The Australian Placental Transfusion Study (APTS) of babies born before 37 weeks’ gestation proved that a one minute delay in clamping of the umbilical cord saves babies’ lives, reducing the relative risk of death in hospital by a third.

“The trial is of exceptional standard, addresses a critical gap in evidence, and will significantly improve premature infant health outcomes,” said ACTA Chair, Professor John Zalcberg.

The trial, the results of which were published in the New England Journal of Medicine last year, was led by Professor of Neonatology William Tarnow-Mordi, from the NHMRC Clinical Trials Centre at University of Sydney.

He described the award as a tribute to the many hundreds of parents, nurses, doctors, researchers, funders and managers who have been involved in the trial over the last decade.

“It took us more than ten years to plan and complete the APTS,” said Professor Tarnow-Mordi. “And if we’d had the answer to that trial even three years earlier then thousands of babies around the world could have been saved.”

“What the APTS experience highlights is both the value of clinical trials and the importance of making them happen faster. Our vision in the future is to enrol ten times as many patients, ten times as fast and at a tenth of the cost.”

“The key will be embedding trials in routine care, using digital technology, point of care data capture and embracing a culture of partnership with parents, policymakers and health professionals across the health system.”

Co-chair and second author of APTS, University of Sydney Professor Jonathan Morris of Royal North Shore Hospital, said the findings of the trial were important and likely to be extremely impactful.

“This intervention is simple and can be applied in every setting where babies are born across the world. This research will save lives.”

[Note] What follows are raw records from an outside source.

(** * StockDataAnalyzer (src/utils.py): a shallow embedding and its properties

    The class wraps a market-data provider: it fills in a default date range
    from the system clock, asks the provider for the daily bars of a ticker,
    selects columns and joins the price and the volume frames on the date.

    Layout of the development:
    - [outcome], [exn]: Python results and exceptions;
    - [PyDatetime]: the part of Python's [datetime] the class calls
      (proleptic Gregorian ordinals, [datetime - timedelta], [strftime]);
    - [Pandas]: the part of pandas the class calls (column selection,
      [reset_index], assignment to [columns], [merge], [sort_values],
      [set_index]) on a row-oriented frame;
    - [Analyzer]: the class itself, in a state-and-exception monad whose state
      holds the object, the number of clock readings and the log of provider
      requests;
    - the theorems. *)

From stdpp Require Import base numbers list strings sorting gmap.
From Stdlib Require Import ZArith Lia.

Set Default Proof Using "Type".

(** ** Results and exceptions *)

(** The exceptions that can leave the class.  [ProviderError] stands for
    whatever the provider raises (network failure, service error); the class
    has no [try], so it never looks inside. *)
Inductive exn : Type :=
  | KeyError (what : string)
  | ValueError (what : string)
  | OverflowError
  | ProviderError (kind msg : string).

Inductive outcome (A : Type) : Type :=
  | Ok (a : A)
  | Raise (e : exn).
Arguments Ok {A} a.
Arguments Raise {A} e.

Definition obind {A B} (x : outcome A) (f : A → outcome B) : outcome B :=
  match x with
  | Ok a => f a
  | Raise e => Raise e
  end.

(** ** Python's datetime, as far as [_get_default_dates] uses it *)

Module PyDatetime.
Open Scope Z_scope.

Definition _MAXORDINAL : Z := 3652059.

Definition _DAYS_IN_MONTH : list Z :=
  [-1; 31; 28; 31; 30; 31; 30; 31; 31; 30; 31; 30; 31].

Definition _DAYS_BEFORE_MONTH : list Z :=
  [-1; 0; 31; 59; 90; 120; 151; 181; 212; 243; 273; 304; 334].

Definition table (t : list Z) (i : Z) : Z := nth (Z.to_nat i) t 0.

Definition _is_leap (year : Z) : bool :=
  (year mod 4 =? 0) && (negb (year mod 100 =? 0) || (year mod 400 =? 0)).

Definition _days_before_year (year : Z) : Z :=
  let y := year - 1 in
  y * 365 + y / 4 - y / 100 + y / 400.

Definition _days_in_month (year month : Z) : Z :=
  if (month =? 2) && _is_leap year then 29 else table _DAYS_IN_MONTH month.

Definition _days_before_month (year month : Z) : Z :=
  table _DAYS_BEFORE_MONTH month
  + (if (2 <? month) && _is_leap year then 1 else 0).

Definition _ymd2ord (year month day : Z) : Z :=
  _days_before_year year + _days_before_month year month + day.

Definition _DI400Y : Z := 146097.
Definition _DI100Y : Z := 36524.
Definition _DI4Y : Z := 1461.

Definition _ord2ymd (n : Z) : Z * Z * Z :=
  let n := n - 1 in
  let n400 := n / _DI400Y in
  let n := n mod _DI400Y in
  let year := n400 * 400 + 1 in
  let n100 := n / _DI100Y in
  let n := n mod _DI100Y in
  let n4 := n / _DI4Y in
  let n := n mod _DI4Y in
  let n1 := n / 365 in
  let n := n mod 365 in
  let year := year + (n100 * 100 + n4 * 4 + n1) in
  if (n1 =? 4) || (n100 =? 4) then (year - 1, 12, 31)
  else
    let leapyear := (n1 =? 3) && (negb (n4 =? 24) || (n100 =? 3)) in
    let month := Z.shiftr (n + 50) 5 in
    let preceding :=
      table _DAYS_BEFORE_MONTH month
      + (if (2 <? month) && leapyear then 1 else 0) in
    if n <? preceding then
      let month := month - 1 in
      let preceding :=
        preceding
        - (table _DAYS_IN_MONTH month
           + (if (month =? 2) && leapyear then 1 else 0)) in
      (year, month, n - preceding + 1)
    else (year, month, n - preceding + 1).

(** A naive [datetime]: the calendar date and the time of day. *)
Record datetime : Type := mk_datetime {
  year : Z; month : Z; day : Z;
  hour : Z; minute : Z; second : Z; microsecond : Z
}.

Definition toordinal (t : datetime) : Z := _ymd2ord (year t) (month t) (day t).

(** The invariant every [datetime] object satisfies on construction. *)
Definition valid_date (t : datetime) : Prop :=
  1 ≤ year t ≤ 9999 ∧ 1 ≤ month t ≤ 12
  ∧ 1 ≤ day t ≤ _days_in_month (year t) (month t).

(** [t - timedelta(days=d)]: [datetime.__add__] builds a delta from
    [toordinal] and the time of day, subtracts whole days (the time of day is
    untouched), and rebuilds the date with [fromordinal]; a day number outside
    [1 .. _MAXORDINAL] raises. *)
Definition sub_days (t : datetime) (d : Z) : outcome datetime :=
  let days := toordinal t - d in
  if (0 <? days) && (days <=? _MAXORDINAL) then
    let '(y, m, dd) := _ord2ymd days in
    Ok (mk_datetime y m dd (hour t) (minute t) (second t) (microsecond t))
  else Raise OverflowError.

Definition digit (z : Z) : Ascii.ascii :=
  Ascii.ascii_of_nat (48 + Z.to_nat (z mod 10)).

(** The [w] low decimal digits of [z], most significant first. *)
Fixpoint zpad (w : nat) (z : Z) : string :=
  match w with
  | O => EmptyString
  | S w' => (zpad w' (z / 10) +:+ String (digit z) EmptyString)%string
  end.

(** [t.strftime('%Y-%m-%d')]. *)
Definition strftime_Ymd (t : datetime) : string :=
  (zpad 4 (year t) +:+ "-" +:+ zpad 2 (month t) +:+ "-" +:+ zpad 2 (day t))%string.

End PyDatetime.

(** ** pandas, as far as the class uses it

    A frame is kept row by row: the name of its index, the labels of its
    columns, and for every row the index label and the cells.  Cells are
    opaque to the class (it never computes on prices or volumes), so one
    integer payload stands for a number; [Stamp] is the day of a bar and
    [NA] pandas' missing value (NaN, NaT).  Column dtypes are not kept. *)

Module Pandas.

Inductive cell : Type :=
  | NA
  | Num (x : Z)
  | Stamp (t : Z).

#[global] Instance cell_eq_dec : EqDecision cell.
Proof. solve_decision. Defined.
Lemma trimStart_spaces (ws s : jstring) :
  Forall (fun c => is_space c = true) ws -> trimStart (ws ++ s) = trimStart s.
Proof.
  induction 1 as [| c ws Hc Hws IH]; simpl; [reflexivity |].
  now rewrite Hc.
Qed.

Lemma trimStart_app (p : jstring) (c : ascii) (t : jstring) :
  is_space c = false -> trimStart (p ++ c :: t) = trimStart p ++ c :: t.
Proof.
  intros Hc. induction p as [| d p IH]; simpl.
  - now rewrite Hc.
  - destruct (is_space d); [exact IH | reflexivity].
Qed.

Lemma trimEnd_fixed (s : jstring) (c : ascii) :
  is_space c = false -> trimEnd (s ++ [c]) = s ++ [c].
Proof.
  intros Hc. unfold trimEnd. rewrite rev_app_distr. simpl.
  rewrite Hc. simpl. now rewrite rev_involutive.
Qed.

Lemma trimEnd_prefix (s : jstring) : exists ws, s = trimEnd s ++ ws.
Proof.
  unfold trimEnd. destruct (trimStart_suffix (rev s)) as [ws Hws].
  exists (rev ws). rewrite <- rev_app_distr, <- Hws. now rewrite rev_involutive.
Qed.

Lemma infix_refl (s : jstring) : infix s s.
Proof. exists [], []. simpl. now rewrite app_nil_r. Qed.

Lemma infix_trans (a b c : jstring) : infix a b -> infix b c -> infix a c.
Proof.
  intros (p1 & q1 & ->) (p2 & q2 & ->).
  exists (p2 ++ p1), (q1 ++ q2). now rewrite !app_assoc.
Qed.

Lemma infix_suffix (ws s : jstring) : infix s (ws ++ s).
Proof. exists ws, []. now rewrite app_nil_r. Qed.

Lemma infix_prefix (s ws : jstring) : infix s (s ++ ws).
Proof. now exists [], ws. Qed.

Lemma trimStart_infix (s : jstring) : infix (trimStart s) s.
Proof.
  destruct (trimStart_suffix s) as [ws H]. rewrite H at 2. apply infix_suffix.
Qed.

Lemma trimEnd_infix (s : jstring) : infix (trimEnd s) s.
Proof.
  destruct (trimEnd_prefix s) as [ws H]. rewrite H at 2. apply infix_prefix.
Qed.

Lemma trim_infix (s : jstring) : infix (trim s) s.
Proof.
  unfold trim. eapply infix_trans; [apply trimEnd_infix | apply trimStart_infix].
Qed.

Lemma skipn_infix (n : nat) (s : jstring) : infix (skipn n s) s.
Proof.
  rewrite <- (firstn_skipn n s) at 2. apply infix_suffix.
Qed.

Lemma startsWith_app (p x : jstring) : startsWith p (p ++ x) = true.
Proof.
  induction p as [| a p IH]; simpl; [reflexivity |].
  now rewrite Ascii.eqb_refl.
Qed.

(** A pattern without a bracket that matches at the head of [p ++ "[" ...]
    lies within [p]. *)
Lemma startsWith_before_bracket (pat p t : jstring) :
  Forall (fun c => c <> "["%char) pat ->
  startsWith pat (p ++ "["%char :: t) = true ->
  (List.length pat <= List.length p)%nat.
Proof.
  intros Hpat. revert p.
  induction Hpat as [| a pat Ha Hpat IH]; intros p H; simpl; [lia |].
  destruct p as [| b p]; simpl in H.
  - apply andb_true_iff in H as [H _].
    apply Ascii.eqb_eq in H. contradiction.
  - apply andb_true_iff in H as [_ H]. apply IH in H. simpl. lia.
Qed.

Lemma fromFirstOpen_skip (p : jstring) (t : jstring) :
  Forall (fun c => c <> "["%char) p ->
  fromFirstOpen (p ++ "["%char :: t) = Some ("["%char :: t).
Proof.
  induction 1 as [| c p Hc Hp IH]; simpl; [reflexivity |].
  destruct (Ascii.eqb_spec c "["); [contradiction | exact IH].
Qed.

Lemma fromFirstClose_skip (p : jstring) (t : jstring) :
  Forall (fun c => c <> "]"%char) p ->
  fromFirstClose (p ++ "]"%char :: t) = Some ("]"%char :: t).
Proof.
  induction 1 as [| c p Hc Hp IH]; simpl; [reflexivity |].
  destruct (Ascii.eqb_spec c "]"); [contradiction | exact IH].
Qed.

Lemma fromFirstOpen_spec (s t : jstring) :
  fromFirstOpen s = Some t ->
  exists p u, s = p ++ t /\ t = "["%char :: u.
Proof.
  induction s as [| c s IH]; simpl; [discriminate |].
  destruct (Ascii.eqb_spec c "[") as [-> | _].
  - intros [= <-]. now exists [], s.
  - intros H. destruct (IH H) as (p & u & -> & ->).
    now exists (c :: p), u.
Qed.

Lemma fromFirstClose_spec (s t : jstring) :
  fromFirstClose s = Some t ->
  exists p u, s = p ++ t /\ t = "]"%char :: u.
Proof.
  induction s as [| c s IH]; simpl; [discriminate |].
  destruct (Ascii.eqb_spec c "]") as [-> | _].
  - intros [= <-]. now exists [], s.
  - intros H. destruct (IH H) as (p & u & -> & ->). now exists (c :: p), u.
Qed.

(** The bracket block is a part of the text and starts with a bracket. *)
Lemma firstBracketBlock_spec (s b : jstring) :
  firstBracketBlock s = Some b ->
  infix b s /\ exists u, b = "["%char :: u.
Proof.
  unfold firstBracketBlock.
  destruct (fromFirstOpen s) as [t |] eqn:Ht; [| discriminate].
  destruct (fromFirstClose (rev t)) as [u |] eqn:Hu; [| discriminate].
  intros [= <-].
  apply fromFirstOpen_spec in Ht as (p & t' & -> & ->).
  apply fromFirstClose_spec in Hu as (q & w & Hq & ->).
  apply (f_equal (@rev ascii)) in Hq.
  rewrite rev_involutive, rev_app_distr in Hq.
  split.
  - exists p, (rev q). now rewrite <- Hq.
  - simpl in *. destruct (rev w) as [| x w'].
    + discriminate.
    + simpl in Hq. injection Hq as <- _. now exists (w' ++ ["]"%char]).
Qed.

The first evidence was published in the Australian Placental Transfusion Study in the New England Journal of Medicine in 2017, indicating that delayed umbilical cord clamping might have benefits for preterm infants and their mothers. This was confirmed in a systematic review of randomised trials in nearly 3,000 preterm babies published in the American Journal of Obstetrics and Gynaecology.

The Australian Placental Transfusion Study was the largest of the trials, involving nearly 1,600 babies born more than ten weeks early in 25 hospitals in seven countries.

In that trial, doctors either clamped the cord within ten seconds of birth or aimed to wait 60 seconds before clamping.

“Ten years ago, umbilical cords were routinely clamped quickly after a preterm birth and the baby was passed to a paediatrician in case s/he needed urgent help with breathing,” says Professor Tarnow-Mordi.

“But we now know that almost all preterm babies will start breathing by themselves in the first minute, if they are given time.”

“During this minute, babies may get extra red and white blood and stem cells from the placenta, helping to achieve healthy oxygen levels, control infection and repair injured tissue.”

“Because they get more time to start breathing on their own, it helps avoid invasive procedures. It also means that fewer babies get blood transfusions, and there is no increase in complications for mother or baby.”

Professor Tarnow-Mordi says the benefits of the evidence are huge because, world-wide, 15 million babies are born preterm each year.

“Fast, effective treatments that cost nothing are rare, but the evidence shows that delayed cord clamping is one of them.”

“For babies who don’t need immediate resuscitation the message is simple – wait a minute!”